格闘ゲームと共に歩んだ情熱のあとさき――鉄拳・原田Pの不定期連載「原田が斬る!」,第2回はアークシステムワークス森Pとのガチンコ対談

店舗間通信対戦が開く,ゲームセンターの未来


4Gamer:
 そろそろお二人の本業(?)である格闘ゲームについて伺ってみたいと思っているんですが……アイドルの話,もうちょっと続けます?

森P:
 いや,次に行きましょう。やっぱり格闘ゲームの話もしないとね(笑)。これは僕自身,原田さんにぜひ聞いてみたかったんですが,アーケード版の「鉄拳7」で店舗間通信対戦を実現されましたよね。あれにもう興味津々なんですが……実際のところ,どうなんでしょうか。

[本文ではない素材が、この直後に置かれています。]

(** [withdrawRewards]: whether anything was withdrawn. *)
Definition withdrawRewards (delegator : bytes) : M (Live S) bool :=
  let delegatorAddrStr := AccAddressString delegator in
  bondDenom ← read_sdk BondDenom;
  allRewards ← in_sdk (DelegationTotalRewards delegatorAddrStr);
  if (length allRewards.1 <? 1)%nat || Coins_IsZero allRewards.2 then mret false
  else
    minimumWithdrawalAmount ← lift_res minimumRewardWithdrawalAmount;
    let toWithdraw := rewards_to_withdraw bondDenom minimumWithdrawalAmount allRewards.1 in
    if (length toWithdraw <? 1)%nat then mret false
    else
      mapM_ (withdrawRewardWithFormattedAddress delegatorAddrStr) toWithdraw ;;
      mret true.

(** *** Transactions *)

Definition staking_delegate (caller _ : Address) (input : bytes) (_ : cpcExecutorEnv) : M (Live S) bytes :=
  ips ← Unpack "delegate" input;
  bondDenom ← read_sdk BondDenom;
  let delegator := farr_bytes caller in
  valAddr ← lift_res (arg_Address ips 0);
  amount ← lift_res (arg_BigInt ips 1);
  require (negb (Z.sgn amount <? 1)) ErrInvalidCpcInput ;;
  originalStakingEventsCount ← stakingEventsCount;
  coin ← bond_coin bondDenom amount;
  delegate delegator (farr_bytes valAddr) coin ;;
  autoEmitEventsFromSdkEvents originalStakingEventsCount delegator ;;
  Pack "delegate" [VBool true].

Definition staking_undelegate (caller _ : Address) (input : bytes) (_ : cpcExecutorEnv) : M (Live S) bytes :=
  ips ← Unpack "undelegate" input;
  bondDenom ← read_sdk BondDenom;
  let delegator := farr_bytes caller in
  valAddr ← lift_res (arg_Address ips 0);
  amount ← lift_res (arg_BigInt ips 1);
  require (negb (Z.sgn amount <? 1)) ErrInvalidCpcInput ;;
  originalStakingEventsCount ← stakingEventsCount;
  coin ← bond_coin bondDenom amount;
  undelegate delegator (farr_bytes valAddr) coin ;;
  autoEmitEventsFromSdkEvents originalStakingEventsCount delegator ;;
  Pack "undelegate" [VBool true].

Definition staking_redelegate (caller _ : Address) (input : bytes) (_ : cpcExecutorEnv) : M (Live S) bytes :=
  ips ← Unpack "redelegate" input;
  bondDenom ← read_sdk BondDenom;
  let delegator := farr_bytes caller in
  srcValAddr ← lift_res (arg_Address ips 0);
  dstValAddr ← lift_res (arg_Address ips 1);
  amount ← lift_res (arg_BigInt ips 2);
  require (negb (Z.sgn amount <? 1)) ErrInvalidCpcInput ;;
  originalStakingEventsCount ← stakingEventsCount;
  coin ← bond_coin bondDenom amount;
  redelegate delegator (farr_bytes srcValAddr) (farr_bytes dstValAddr) coin ;;
  autoEmitEventsFromSdkEvents originalStakingEventsCount delegator ;;
  Pack "redelegate" [VBool true].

手応えのほどは。

原田P:
 ああ実はあれ,6年ぐらい前から「早く誰かやらないかな」って思ってたんですよ。こういうのは実店舗を持っているメーカーじゃないと難しいから,僕としてはセガさんが本命だと思っていたんだけど。

4Gamer:
 実店舗を持っているメーカーでないと,環境を作るのがまず大変ですからね。

原田P:
 そうそう。でも技術的なハードルだけでなく,運営面での難度が高いこともあって,結果的にどのメーカーも手を出してこなかった。これはマズいと思って,自分でリスクを取ることにしたんです。「パイオニアになりたかったので実現しました」って言ったほうがカッコいいんだろうけど,一番手に名乗りをあげるのは苦労が多いので,少し待っていたというのが真相です。結果的に,先陣を切ることになっちゃっいましたけど(笑)。

森P:
 コインオペレーションが絡むと,実験的なことをやるのは度胸が要りますよね。実際にやってみて,感触はいかがですか?

原田P:
 結論から言うと,本当にやって良かったなって思ってます。
 最近考えるんですけど,「良質なゲーム作ること」自体なら,今はどこだってやれるようになってきた。それこそインディーズでも,技術的に良質なゲームは作れる時代です。じゃあどこで差がつくかっていうと,まずは「広告宣伝費」。これこそ大企業の強みで,そこにお金をかけられれば,結果としてゲームの価値は高まります。これがまず一つ。それからもう一つあって,それが「利便性(ベネフィット)」の部分です。

4Gamer:
 利便性とは?

原田P:
 例えば家庭用ゲームだったら,家に居ながらにしていろんなゲームが遊べちゃうから,アーケードゲームと比べたら便利だよね。これが携帯ゲーム機やスマホなら,それこそどこでも遊べちゃうわけで,もっと便利。こういうゲームを遊ぶ環境を整備するというのは,大企業でないとできない。

4Gamer:
 ああ,なるほど。

原田P:
 で,これは森さんならきっと分かってくれると思うんだけど――ハイエンドな家庭用ゲーム機や便利なスマホがあってなお,ゲームセンターのコミュニティって,我々にとってすごく大事じゃないですか。

森P:
 もちろん分かります。ずっとゲーセンで育ってきましたから。

原田P:
 そもそもこの時代に,最新作である「鉄拳7」をアーケード先行で出したのって,元はと言えば,そうした「ゲームセンターでしか生まれないコミュニティ」を消したくないからだったんだよね。ゲーセンというコミュニティを守りたいと思った。だけど蓋を開けてみたら,プレイの80%近くが店舗間通信対戦というデータが出ちゃった。つまり,従来の店舗内での対戦はほとんど行われなくなってしまったってことなんです。

森P:
 ああ……やっぱりどの時間でも対戦相手がいるっていうのは,圧倒的に便利ですものね。友達を無理に誘う必要もないわけで。

原田P:
 そう。つまり利便性ってやつには,誰も勝てないんです。ゲームセンターという独特で濃いコミュニティでさえ,ただ便利なほうを選択したんですから。驚きましたけど,それが分かったのは収穫だったと思います。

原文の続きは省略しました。